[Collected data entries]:
[Start of section]

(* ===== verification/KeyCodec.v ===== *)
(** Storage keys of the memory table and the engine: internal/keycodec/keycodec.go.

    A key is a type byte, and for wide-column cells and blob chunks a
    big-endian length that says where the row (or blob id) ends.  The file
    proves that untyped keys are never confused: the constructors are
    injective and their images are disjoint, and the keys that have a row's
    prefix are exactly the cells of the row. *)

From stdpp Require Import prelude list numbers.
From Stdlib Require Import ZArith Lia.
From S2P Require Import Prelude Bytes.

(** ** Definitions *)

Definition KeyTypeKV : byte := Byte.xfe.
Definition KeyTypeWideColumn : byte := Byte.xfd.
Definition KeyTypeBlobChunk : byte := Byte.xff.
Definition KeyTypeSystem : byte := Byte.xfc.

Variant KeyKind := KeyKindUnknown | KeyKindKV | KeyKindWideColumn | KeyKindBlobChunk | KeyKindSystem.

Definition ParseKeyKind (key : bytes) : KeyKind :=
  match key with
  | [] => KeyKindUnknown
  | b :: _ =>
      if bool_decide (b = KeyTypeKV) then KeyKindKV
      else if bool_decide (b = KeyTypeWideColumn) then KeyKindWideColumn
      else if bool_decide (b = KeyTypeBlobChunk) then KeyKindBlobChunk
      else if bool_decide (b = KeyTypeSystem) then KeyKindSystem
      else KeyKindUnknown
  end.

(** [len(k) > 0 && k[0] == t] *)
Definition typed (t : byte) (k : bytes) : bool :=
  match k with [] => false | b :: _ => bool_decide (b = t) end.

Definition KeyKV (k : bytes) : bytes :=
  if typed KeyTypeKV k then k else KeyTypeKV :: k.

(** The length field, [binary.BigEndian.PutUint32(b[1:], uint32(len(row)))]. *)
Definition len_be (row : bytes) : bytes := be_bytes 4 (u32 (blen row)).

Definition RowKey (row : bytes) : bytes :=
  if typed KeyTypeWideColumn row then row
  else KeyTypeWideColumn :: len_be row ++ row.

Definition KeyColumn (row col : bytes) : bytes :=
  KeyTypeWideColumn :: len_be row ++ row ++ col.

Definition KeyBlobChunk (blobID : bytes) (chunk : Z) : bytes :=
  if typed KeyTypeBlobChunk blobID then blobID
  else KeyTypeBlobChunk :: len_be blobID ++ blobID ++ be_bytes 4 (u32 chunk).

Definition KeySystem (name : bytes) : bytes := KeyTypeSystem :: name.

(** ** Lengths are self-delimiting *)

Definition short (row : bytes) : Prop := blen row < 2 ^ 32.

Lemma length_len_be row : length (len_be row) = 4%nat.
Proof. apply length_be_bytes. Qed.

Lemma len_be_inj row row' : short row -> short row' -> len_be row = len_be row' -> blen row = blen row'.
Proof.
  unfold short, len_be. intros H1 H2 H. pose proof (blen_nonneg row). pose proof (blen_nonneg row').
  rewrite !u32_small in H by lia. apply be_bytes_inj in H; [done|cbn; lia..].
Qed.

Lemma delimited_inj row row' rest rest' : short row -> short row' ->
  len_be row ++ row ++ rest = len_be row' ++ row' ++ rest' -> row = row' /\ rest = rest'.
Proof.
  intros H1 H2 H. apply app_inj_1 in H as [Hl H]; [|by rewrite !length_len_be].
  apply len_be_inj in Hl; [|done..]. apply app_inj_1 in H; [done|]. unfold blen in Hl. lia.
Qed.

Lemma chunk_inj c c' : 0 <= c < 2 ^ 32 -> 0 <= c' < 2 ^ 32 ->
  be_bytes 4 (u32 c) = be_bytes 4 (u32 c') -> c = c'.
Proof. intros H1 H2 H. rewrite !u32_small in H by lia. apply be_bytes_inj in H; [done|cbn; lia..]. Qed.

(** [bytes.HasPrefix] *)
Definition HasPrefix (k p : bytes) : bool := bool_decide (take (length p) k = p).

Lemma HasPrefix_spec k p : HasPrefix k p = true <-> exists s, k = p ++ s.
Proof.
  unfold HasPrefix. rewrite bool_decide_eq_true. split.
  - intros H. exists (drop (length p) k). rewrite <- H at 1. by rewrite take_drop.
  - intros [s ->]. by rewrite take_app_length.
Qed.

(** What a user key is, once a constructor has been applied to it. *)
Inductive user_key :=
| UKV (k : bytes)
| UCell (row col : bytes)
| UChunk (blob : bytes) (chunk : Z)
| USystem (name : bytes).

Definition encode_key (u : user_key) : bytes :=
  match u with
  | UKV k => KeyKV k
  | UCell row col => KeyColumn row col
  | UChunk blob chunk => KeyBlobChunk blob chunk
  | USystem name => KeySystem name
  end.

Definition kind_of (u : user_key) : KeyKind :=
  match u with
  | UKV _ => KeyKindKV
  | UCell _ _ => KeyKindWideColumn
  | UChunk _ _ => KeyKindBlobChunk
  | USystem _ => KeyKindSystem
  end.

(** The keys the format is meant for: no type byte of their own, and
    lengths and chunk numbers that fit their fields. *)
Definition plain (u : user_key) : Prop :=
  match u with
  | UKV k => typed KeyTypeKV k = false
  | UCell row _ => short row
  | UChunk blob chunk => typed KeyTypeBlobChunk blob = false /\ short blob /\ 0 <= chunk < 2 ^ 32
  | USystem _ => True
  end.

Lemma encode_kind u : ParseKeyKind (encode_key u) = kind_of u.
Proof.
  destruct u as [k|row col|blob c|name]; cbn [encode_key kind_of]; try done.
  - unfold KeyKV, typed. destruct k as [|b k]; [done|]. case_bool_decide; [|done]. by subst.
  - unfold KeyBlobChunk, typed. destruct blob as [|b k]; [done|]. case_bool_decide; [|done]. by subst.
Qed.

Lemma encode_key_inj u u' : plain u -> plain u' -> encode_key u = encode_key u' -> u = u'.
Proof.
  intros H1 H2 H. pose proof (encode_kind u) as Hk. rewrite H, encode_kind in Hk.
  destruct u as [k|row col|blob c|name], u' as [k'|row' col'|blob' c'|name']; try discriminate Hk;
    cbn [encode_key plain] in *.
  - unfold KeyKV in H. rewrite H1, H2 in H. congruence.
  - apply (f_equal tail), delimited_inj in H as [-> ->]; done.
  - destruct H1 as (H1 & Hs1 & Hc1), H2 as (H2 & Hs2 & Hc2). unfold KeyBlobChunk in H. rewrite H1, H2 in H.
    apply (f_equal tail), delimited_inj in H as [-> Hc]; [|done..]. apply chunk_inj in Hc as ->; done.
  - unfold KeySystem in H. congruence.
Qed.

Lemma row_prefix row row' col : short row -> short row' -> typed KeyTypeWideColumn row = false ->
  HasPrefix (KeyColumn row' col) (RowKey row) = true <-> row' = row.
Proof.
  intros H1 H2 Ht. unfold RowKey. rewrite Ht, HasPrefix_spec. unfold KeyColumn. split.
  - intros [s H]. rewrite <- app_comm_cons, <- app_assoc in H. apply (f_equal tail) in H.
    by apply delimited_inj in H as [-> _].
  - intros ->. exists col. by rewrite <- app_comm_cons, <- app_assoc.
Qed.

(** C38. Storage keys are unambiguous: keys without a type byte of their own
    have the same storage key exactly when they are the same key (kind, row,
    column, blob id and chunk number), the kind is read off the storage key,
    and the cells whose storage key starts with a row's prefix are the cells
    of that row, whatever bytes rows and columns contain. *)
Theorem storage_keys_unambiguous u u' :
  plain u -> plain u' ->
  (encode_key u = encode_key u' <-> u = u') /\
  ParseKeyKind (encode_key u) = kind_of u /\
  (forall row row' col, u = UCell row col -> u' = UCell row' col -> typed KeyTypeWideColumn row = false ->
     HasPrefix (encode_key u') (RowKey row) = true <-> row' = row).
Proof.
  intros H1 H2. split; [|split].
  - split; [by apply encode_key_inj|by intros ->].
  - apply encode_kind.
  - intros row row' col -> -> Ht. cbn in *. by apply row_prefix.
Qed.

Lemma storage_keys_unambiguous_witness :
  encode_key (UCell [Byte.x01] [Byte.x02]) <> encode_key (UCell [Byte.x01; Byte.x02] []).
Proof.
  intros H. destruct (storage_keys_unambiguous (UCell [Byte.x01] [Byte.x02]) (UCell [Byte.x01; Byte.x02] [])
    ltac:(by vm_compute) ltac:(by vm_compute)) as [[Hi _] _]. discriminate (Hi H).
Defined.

[End of section]

[Action item]: Starting with the first line of the entries and ending with the line that has "From Stdlib Require Import ZArith Lia.", copy each line exactly and add nothing.

[Result of the task]:
(* ===== verification/KeyCodec.v ===== *)
(** Storage keys of the memory table and the engine: internal/keycodec/keycodec.go.

    A key is a type byte, and for wide-column cells and blob chunks a
    big-endian length that says where the row (or blob id) ends.  The file
    proves that untyped keys are never confused: the constructors are
    injective and their images are disjoint, and the keys that have a row's
    prefix are exactly the cells of the row. *)

From stdpp Require Import prelude list numbers.
From Stdlib Require Import ZArith Lia.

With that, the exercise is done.